++++ Data to examine ++++

(** * mdpdf: the Markdown-to-PDF pipeline of [src/lib/main.ts]

    A shallow embedding of the [Options] constructor (argument
    resolution), of [renderMarkdown] (page composition and PDF emission)
    and of [main] (the orchestrator), followed by the properties the
    specification states about them.

    JavaScript strings are modelled as [string] (bytes of the UTF-8
    encoding).  Every pattern the program searches for (["="], [".md"],
    [".pdf"], ...) is ASCII, and an ASCII byte never occurs inside a
    multi-byte UTF-8 sequence, so splitting, suffix tests and replacement
    give the same result on bytes as on UTF-16 code units. *)

From Stdlib Require Import String Ascii List Bool Arith Lia ZArith.
From Stdlib Require Import Permutation.
Import ListNotations.
Open Scope list_scope.
Open Scope string_scope.

Set Implicit Arguments.

(** ** The string methods of JavaScript that the program calls *)

Module JS.

(** [s.startsWith(p)] *)
Fixpoint startsWith (s p : string) {struct p} : bool :=
  match p, s with
  | EmptyString, _ => true
  | String a p', String b s' => Ascii.eqb a b && startsWith s' p'
  | String _ _, EmptyString => false
  end.

(** [s.slice(n)] for [0 <= n] *)
Fixpoint slice (n : nat) (s : string) {struct n} : string :=
  match n, s with
  | O, _ => s
  | S n', String _ s' => slice n' s'
  | S _, EmptyString => EmptyString
  end.

(** [s.endsWith(suf)] *)
Fixpoint endsWith (s suf : string) : bool :=
  String.eqb s suf ||
  match s with
  | EmptyString => false
  | String _ s' => endsWith s' suf
  end.

(** [s.includes(sub)] *)
Fixpoint includes (s sub : string) : bool :=
  startsWith s sub ||
  match s with
  | EmptyString => false
  | String _ s' => includes s' sub
  end.

(** [s.replace(pat, rep)] with a string pattern: only the FIRST
    occurrence of [pat] is replaced.  (The replacement strings of the
    program contain no [$], so no replacement pattern is expanded.) *)
Fixpoint replace (s pat rep : string) : string :=
  if startsWith s pat then rep ++ slice (String.length pat) s
  else match s with
       | EmptyString => EmptyString
       | String c s' => String c (replace s' pat rep)
       end.

(** [s.split(sep)] for a one-character separator: never empty. *)
Fixpoint split (sep : ascii) (s : string) : list string :=
  match s with
  | EmptyString => [EmptyString]
  | String c s' =>
      if Ascii.eqb c sep then EmptyString :: split sep s'
      else match split sep s' with
           | h :: t => String c h :: t
           | [] => [String c EmptyString]
           end
  end.

(** [a.join(sep)] *)
Fixpoint join (sep : string) (a : list string) : string :=
  match a with
  | [] => EmptyString
  | [x] => x
  | x :: rest => x ++ sep ++ join sep rest
  end.

End JS.

(** ** [node:path]

    The program calls [path.resolve] and [path.basename] and reads
    [import.meta.dir].  They belong to the runtime, not to the repository,
    and differ between platforms (the default browser path is a Windows
    one), so the program is embedded over an interface. *)

Class Platform := {
  resolve : string -> string -> string;   (* path.resolve(from, to) *)
  basename : string -> string;            (* path.basename(p) *)
  meta_dir : string                       (* import.meta.dir *)
}.

(** The POSIX implementation of the interface, after the algorithm of
    Node's [path.posix]: the arguments are taken right to left until an
    absolute one is met ([process.cwd()] comes last), then [.], [..] and
    empty segments are normalised away. *)

Module Posix.

Definition isAbsolute (p : string) : bool := JS.startsWith p "/".

(** [normalizeString], on segments; [acc] is the reversed result. *)
Fixpoint normalize (allowAboveRoot : bool) (segs acc : list string)
  : list string :=
  match segs with
  | [] => rev acc
  | seg :: rest =>
      if (seg =? "") || (seg =? ".") then normalize allowAboveRoot rest acc
      else if seg =? ".." then
        match acc with
        | top :: acc' =>
            if top =? ".." then normalize allowAboveRoot rest (".." :: acc)
            else normalize allowAboveRoot rest acc'
        | [] =>
            if allowAboveRoot then normalize allowAboveRoot rest [".."]
            else normalize allowAboveRoot rest []
        end
      else normalize allowAboveRoot rest (seg :: acc)
  end.

Definition resolve_step (acc : string * bool) (p : string) : string * bool :=
  let '(resolvedPath, resolvedAbsolute) := acc in
  if resolvedAbsolute then acc
  else if p =? "" then acc
  else (p ++ "/" ++ resolvedPath, isAbsolute p).

Definition resolve (process_cwd from to : string) : string :=
  let '(resolvedPath, resolvedAbsolute) :=
    fold_left resolve_step [to; from; process_cwd] ("", false) in
  let r := JS.join "/" (normalize (negb resolvedAbsolute)
                                  (JS.split "/" resolvedPath) []) in
  if resolvedAbsolute then "/" ++ r
  else if r =? "" then "." else r.

(** The last non-empty segment, or the empty string. *)
Definition basename (p : string) : string :=
  match filter (fun seg => negb (seg =? "")) (rev (JS.split "/" p)) with
  | seg :: _ => seg
  | [] => ""
  end.

Definition platform (process_cwd dir : string) : Platform :=
  Build_Platform (resolve process_cwd) basename dir.

End Posix.

(** ** Exceptions *)

Inductive exn : Type :=
| SyntaxError                     (* [e instanceof SyntaxError] *)
| Error (name message : string)   (* any other [Error] *)
| NotAnError.                     (* a thrown value that is no [Error] *)

Inductive Result (A : Type) : Type :=
| Ok (a : A)
| Throw (e : exn).
Arguments Ok {A} a.
Arguments Throw {A} e.

Definition bindR {A B} (r : Result A) (k : A -> Result B) : Result B :=
  match r with
  | Ok a => k a
  | Throw e => Throw e
  end.

(** ** [class Options] *)

Record Options := mkOptions {
  src : string;          (* absolute path of the markdown file *)
  out : string;          (* absolute path of the pdf file *)
  outputHTML : bool;
  browser : string;
  showTitle : bool
}.

Definition set_src (o : Options) (v : string) : Options :=
  mkOptions v (out o) (outputHTML o) (browser o) (showTitle o).
Definition set_out (o : Options) (v : string) : Options :=
  mkOptions (src o) v (outputHTML o) (browser o) (showTitle o).
Definition set_outputHTML (o : Options) (v : bool) : Options :=
  mkOptions (src o) (out o) v (browser o) (showTitle o).
Definition set_browser (o : Options) (v : string) : Options :=
  mkOptions (src o) (out o) (outputHTML o) v (showTitle o).
Definition set_showTitle (o : Options) (v : bool) : Options :=
  mkOptions (src o) (out o) (outputHTML o) (browser o) v.

(** The defaults assigned at the top of the constructor. *)
Definition default_options : Options :=
  {| src := "";
     out := "";
     outputHTML := false;
     showTitle := false;
     browser := "C:\Program Files (x86)\Microsoft\Edge\Application\msedge.exe" |}.

Section Constructor.
Context {P : Platform}.

(** [a.length !== 2 || a[1] === ''] *)
Definition bad_value (a : list string) : bool :=
  negb (length a =? 2)%nat || (nth 1 a "" =? "").

(** The body of [args.forEach(arg => { switch ... })], on [this]. *)
Definition parse_arg (cwd : string) (this : Options) (arg : string)
  : Result Options :=
  let a := JS.split "=" arg in
  let key := nth 0 a "" in
  if key =? "--src" then
    if bad_value a then Throw SyntaxError
    else Ok (set_src this
               (if JS.endsWith (nth 1 a "") ".md"
                then resolve cwd (nth 1 a "")
                else resolve cwd (nth 1 a "" ++ ".md")))
  else if key =? "--out" then
    if bad_value a then Throw SyntaxError
    else Ok (set_out this
               (if JS.endsWith (nth 1 a "") ".pdf"
                then resolve cwd (nth 1 a "")
                else resolve cwd (nth 1 a "" ++ ".pdf")))
  else if key =? "--outputHTML" then Ok (set_outputHTML this true)
  else if key =? "--showTitle" then Ok (set_showTitle this true)
  else if key =? "--browser" then
    if bad_value a then Throw SyntaxError
    else Ok (set_browser this (nth 1 a ""))
  else Throw SyntaxError.

(** [args.forEach]: left to right, the first throw ends the loop. *)
Fixpoint forEach (cwd : string) (args : list string) (this : Options)
  : Result Options :=
  match args with
  | [] => Ok this
  | arg :: rest => bindR (parse_arg cwd this arg) (forEach cwd rest)
  end.

(** The two checks that end the constructor. *)
Definition check (this : Options) : Result Options :=
  if src this =? "" then Throw SyntaxError
  else if out this =? ""
       then Ok (set_out this (JS.replace (src this) ".md" ".pdf"))
       else Ok this.

(** [new Options(args, cwd)] *)
Definition new_Options (args : list string) (cwd : string) : Result Options :=
  bindR (forEach cwd args default_options) check.

End Constructor.

(** ** Effects: the trace of what the process does *)

Record Margin := { top : string; right : string; bottom : string; left : string }.

(** The object literal handed to [page.pdf]. *)
Record PDFOptions := {
  path : string;
  format : string;
  margin : Margin;
  displayHeaderFooter : bool;
  headerTemplate : string;
  footerTemplate : string
}.

Inductive event : Type :=
| ConsoleLog (s : string)
| ConsoleError (s : string)
| ReadFile (p : string)
| Marked (md : string)
| WriteFile (p data : string)
| Launch (executablePath : string)
| NewPage
| SetContent (html : string)
| Pdf (o : PDFOptions)
| Close
| Exit (code : Z).

(** What the outside answers to each awaited call: a value or a throw. *)
Record World := {
  fs_readFile : string -> Result string;
  marked : string -> Result string;
  fs_writeFile : string -> string -> Result unit;
  puppeteer_launch : string -> Result unit;
  browser_newPage : Result unit;
  page_setContent : string -> Result unit;
  page_pdf : PDFOptions -> Result unit;
  browser_close : Result unit
}.

(** How a computation ends. [process.exit] ends the process: nothing
    runs after it, no handler and no [finally] block. *)
Inductive Outcome (A : Type) : Type :=
| Returned (a : A)
| Thrown (e : exn)
| Exited (code : Z).
Arguments Returned {A} a.
Arguments Thrown {A} e.
Arguments Exited {A} code.

Definition M (A : Type) : Type := (list event * Outcome A)%type.

Definition ret {A} (a : A) : M A := ([], Returned a).

Definition bind {A B} (m : M A) (k : A -> M B) : M B :=
  match m with
  | (t, Returned a) => let (t', r) := k a in ((t ++ t')%list, r)
  | (t, Thrown e) => (t, Thrown e)
  | (t, Exited c) => (t, Exited c)
  end.

Notation "x <- m ;; k" := (bind m (fun x => k))
  (at level 61, m at next level, right associativity).
Notation "m ;;; k" := (bind m (fun _ => k))
  (at level 61, right associativity).

Definition lift {A} (r : Result A) : M A :=
  match r with
  | Ok a => ([], Returned a)
  | Throw e => ([], Thrown e)
  end.

(** An awaited call: the call is recorded, then it returns or throws. *)
Definition call {A} (ev : event) (r : Result A) : M A :=
  match r with
  | Ok a => ([ev], Returned a)
  | Throw e => ([ev], Thrown e)
  end.

Definition console_log (s : string) : M unit := ([ConsoleLog s], Returned tt).
Definition console_error (s : string) : M unit := ([ConsoleError s], Returned tt).
Definition process_exit {A} (code : Z) : M A := ([Exit code], Exited code).

(** [try { body } catch (e) { handler e } finally { fin }] *)
Definition try_catch_finally (body : M unit) (handler : exn -> M unit)
  (fin : M unit) : M unit :=
  let after (m : M unit) : M unit :=
    match m with
    | (t, Exited c) => (t, Exited c)
    | (t, r) =>
        match fin with
        | (t', Returned _) => ((t ++ t')%list, r)
        | (t', r') => ((t ++ t')%list, r')
        end
    end in
  match body with
  | (t, Thrown e) => let (t', r) := after (handler e) in ((t ++ t')%list, r)
  | m => after m
  end.

(** ** String constants of the program *)

Definition nl : string := String "010"%char EmptyString.
Definition dq : string := String "034"%char EmptyString.

(** The template literal [web]. *)
Definition web_template (title css html : string) : string :=
  nl ++ "    <!DOCTYPE html>" ++
  nl ++ "    <html lang=" ++ dq ++ "zh-CN" ++ dq ++ ">" ++
  nl ++ "    <head>" ++
  nl ++ "      <meta charset=" ++ dq ++ "UTF-8" ++ dq ++ ">" ++
  nl ++ "      <title>" ++ title ++ "</title>" ++
  nl ++ "      <style>" ++ css ++ "</style>" ++
  nl ++ "    </head>" ++
  nl ++ "    <body>" ++
  nl ++ "      " ++ html ++
  nl ++ "    </body>" ++
  nl ++ "    </html>" ++
  nl ++ "  ".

++++

Repeat every line of the data word for word until you have repeated the line that contains "match p, s with", which is the last one to include.

Result of the task =>
(** * mdpdf: the Markdown-to-PDF pipeline of [src/lib/main.ts]

    A shallow embedding of the [Options] constructor (argument
    resolution), of [renderMarkdown] (page composition and PDF emission)
    and of [main] (the orchestrator), followed by the properties the
    specification states about them.

    JavaScript strings are modelled as [string] (bytes of the UTF-8
    encoding).  Every pattern the program searches for (["="], [".md"],
    [".pdf"], ...) is ASCII, and an ASCII byte never occurs inside a
    multi-byte UTF-8 sequence, so splitting, suffix tests and replacement
    give the same result on bytes as on UTF-16 code units. *)

From Stdlib Require Import String Ascii List Bool Arith Lia ZArith.
From Stdlib Require Import Permutation.
Import ListNotations.
Open Scope list_scope.
Open Scope string_scope.

Set Implicit Arguments.

(** ** The string methods of JavaScript that the program calls *)

Module JS.

(** [s.startsWith(p)] *)
Fixpoint startsWith (s p : string) {struct p} : bool :=
  match p, s with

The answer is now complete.